START SUPPLIED RECORDS
Lemma stream_accepted v t s : Stream_TryParse v t = ok s ->
  stream_fits s /\ type s = t /\ 1 <= channels s /\ 0 <= index s /\ 0 <= target_delay s.
Proof.
  unfold Stream_TryParse. intros H. inv_ok.
  destruct (TryParseAesHexBytes (at_key (lit "aesKey") v)) as [key |] eqn:Hkey; [| done].
  destruct (TryParseAesHexBytes (at_key (lit "aesIvMask") v)) as [mask |] eqn:Hmask; [| done]. inv_ok. injection H as <-.
  unfold TryParseAesHexBytes in Hkey, Hmask.
  destruct (asString (at_key (lit "aesKey") v)); [| done]. destruct (asString (at_key (lit "aesIvMask") v)); [| done].
  cbn [mbind option_bind] in Hkey, Hmask. apply AesHexBytes_ok in Hkey, Hmask.
  apply TryParseInt_range in E. apply asUInt_range in E0.
  assert (0 <= x3 <= INT_MAX /\ 1 <= x3) as [Hc Hc1].
  { destruct (TryParseInt (at_key (lit "channels") v)) as [c |] eqn:Hch.
    - apply TryParseInt_range in Hch. destruct (Z.leb_spec c 0); [done |]. injection E3 as <-. lia.
    - injection E3 as <-. unfold INT_MAX. by case_bool_decide. }
  assert (IsRtpPayloadType x1 = true) as Hp.
  { unfold TryParseRtpPayloadType in E1. destruct (TryParseInt _) as [n |]; [| done]. cbn [mbind option_bind] in E1.
    destruct (u8 n =? n); [| done]. cbn [negb orb] in E1. destruct (IsRtpPayloadType (u8 n)) eqn:Hp; [| done]. by injection E1 as <-. }
  assert (forall d, x4 = Some d -> 0 <= d <= 63) as Hd.
  { intros d ->. destruct (TryParseInt (at_key (lit "receiverRtcpDscp") v)) as [n |]; [| done].
    destruct (Z.ltb_spec n 0); [done |]. destruct (Z.ltb_spec 63 n); [done |]. injection E4 as <-. lia. }
  unfold stream_fits. cbn. change (Z.min kDefaultAudioMinSampleRate kRtpVideoTimebase) with kDefaultAudioMinSampleRate in *.
  assert (forall o, 0 <= match o with
    | Some d => if (kMinTargetPlayoutDelay <=? d) && (d <=? kMaxTargetPlayoutDelay) then d else kDefaultTargetPlayoutDelay
    | None => kDefaultTargetPlayoutDelay end <= kMaxTargetPlayoutDelay) as Hdelay.
  { intros [d |]; [| done]. destruct (_ && _) eqn:Hb; [| done]. unfold kMinTargetPlayoutDelay in Hb. lia. }
  specialize (Hdelay (TryParseInt (at_key (lit "targetDelay") v))). split_and!; first [done | lia | apply Hkey | apply Hmask | apply Hdelay].
Qed.

Lemma audio_stream_accepted v s : AudioStream_TryParse v = Ret (ok s) ->
  audio_stream_fits s /\ AudioStream_IsValid s = (0 <? target_delay (audio_stream s)).
Proof.
  unfold AudioStream_TryParse. intros H. destruct (isObject v); [| done]. cbn [negb] in H.
  destruct (Stream_TryParse v kAudioSource) as [stream |] eqn:Hs; [| done]. apply stream_accepted in Hs as (Hs & Ht & Hc & Hi & Hd).
  destruct (TryParseInt _) as [rate |] eqn:Hr; [| done]. apply TryParseInt_range in Hr.
  destruct (TryParseString _) as [name |]; [| done]. destruct (rate <? 0); [done |].
  destruct (StringToAudioCodec name) as [codec |]; [| done]. destruct (AudioCodecParameterIsValid _ _) eqn:Hp.
  2: { cbn [negb] in H. by apply bind_Ret_inv in H as (? & _ & ?). }
  cbn [negb] in H. injection H as <-. unfold audio_stream_fits, AudioStream_IsValid, Stream_IsValid. cbn. split; [split_and!; done || lia |].
  destruct Hs as (_ & _ & _ & _ & Hm & _ & _ & _ & Htb). unfold kMaxTargetPlayoutDelay, kDefaultAudioMinSampleRate, INT_MAX in *. lia.
Qed.

Lemma parse_resolutions_accepted vs rs : parse_resolutions vs = Some rs ->
  Forall (fun r => Resolution_IsValid r = true /\ width r <= INT_MAX /\ height r <= INT_MAX) rs.
Proof.
  revert rs. induction vs as [| v vs IH]; cbn; intros rs H; [by injection H as <- |].
  destruct (Resolution_TryParse v) as [r |] eqn:Hr; [| done]. destruct (parse_resolutions vs) as [rs' |]; [| done].
  injection H as <-. constructor; [| by apply IH]. unfold Resolution_TryParse in Hr. inv_ok.
  apply TryParseInt_range in E, E0. cbn. lia || (split; [done | lia]).
Qed.

Lemma video_stream_accepted v s : VideoStream_TryParse v = Ret (ok s) ->
  video_stream_fits s /\ VideoStream_IsValid s = (0 <? max_bit_rate s)
  /\ Stream_IsValid (video_stream s) = (0 <? target_delay (video_stream s)).
Proof.
  unfold VideoStream_TryParse. intros H. destruct (isObject v); [| done]. cbn [negb] in H.
  destruct (Stream_TryParse v kVideoSource) as [stream |] eqn:Hs; [| done]. apply stream_accepted in Hs as (Hs & Ht & Hc & Hi & Hd).
  destruct (TryParseString (at_key kCodecName v)) as [name |]; [| done].
  destruct (StringToVideoCodec name) as [codec |]; [| done]. destruct (VideoCodecParameterIsValid _ _) eqn:Hp.
  2: { cbn [negb] in H. by apply bind_Ret_inv in H as (? & _ & ?). }
  cbn [negb] in H. injection H as <-. unfold video_stream_fits, VideoStream_IsValid, Stream_IsValid. cbn.
  set (rate := match TryParseString _ with Some raw => _ | None => _ end).
  assert (is_positive rate = true /\ numerator_ rate <= INT_MAX /\ denominator_ rate <= INT_MAX) as (Hpos & Hn & Hde).
  { subst rate. destruct (TryParseString _) as [raw |]; [| done].
    destruct (SimpleFraction_FromString raw) as [f |] eqn:Hf; [| done]. apply FromString_range in Hf.
    destruct (is_positive f) eqn:Hpf; done. }
  rewrite Hpos, andb_true_r. split_and!; try done.
  - destruct (TryParseInt _) as [n |] eqn:Hb; [apply TryParseInt_range in Hb; cbn; lia | by vm_compute].
  - destruct (TryParseResolutions _) as [rs |] eqn:Hr; [| constructor]. unfold TryParseResolutions in Hr.
    destruct (elements _) as [[| x vs] |]; try done. by eapply parse_resolutions_accepted.
  - destruct Hs as (_ & _ & _ & _ & Hm & _ & _ & _ & Htb). unfold kMaxTargetPlayoutDelay, kDefaultAudioMinSampleRate, INT_MAX in *. lia.
Qed.

(** ** Writing fails in one way *)

Lemma forallb_agree {A} (f g : A -> bool) l : (forall a, a ∈ l -> f a = g a) -> forallb f l = forallb g l.
Proof using. induction l as [| a l IH]; intros H; cbn; [done |]. rewrite H, IH; [done | intros b Hb; apply H; by right | by left]. Qed.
END SUPPLIED RECORDS
Output nothing but the lines from the one containing "(** ** Writing fails in one way *)" through the last line of the data, exactly as they stand.

(** ** Writing fails in one way *)

Lemma forallb_agree {A} (f g : A -> bool) l : (forall a, a ∈ l -> f a = g a) -> forallb f l = forallb g l.
Proof using. induction l as [| a l IH]; intros H; cbn; [done |]. rewrite H, IH; [done | intros b Hb; apply H; by right | by left]. Qed.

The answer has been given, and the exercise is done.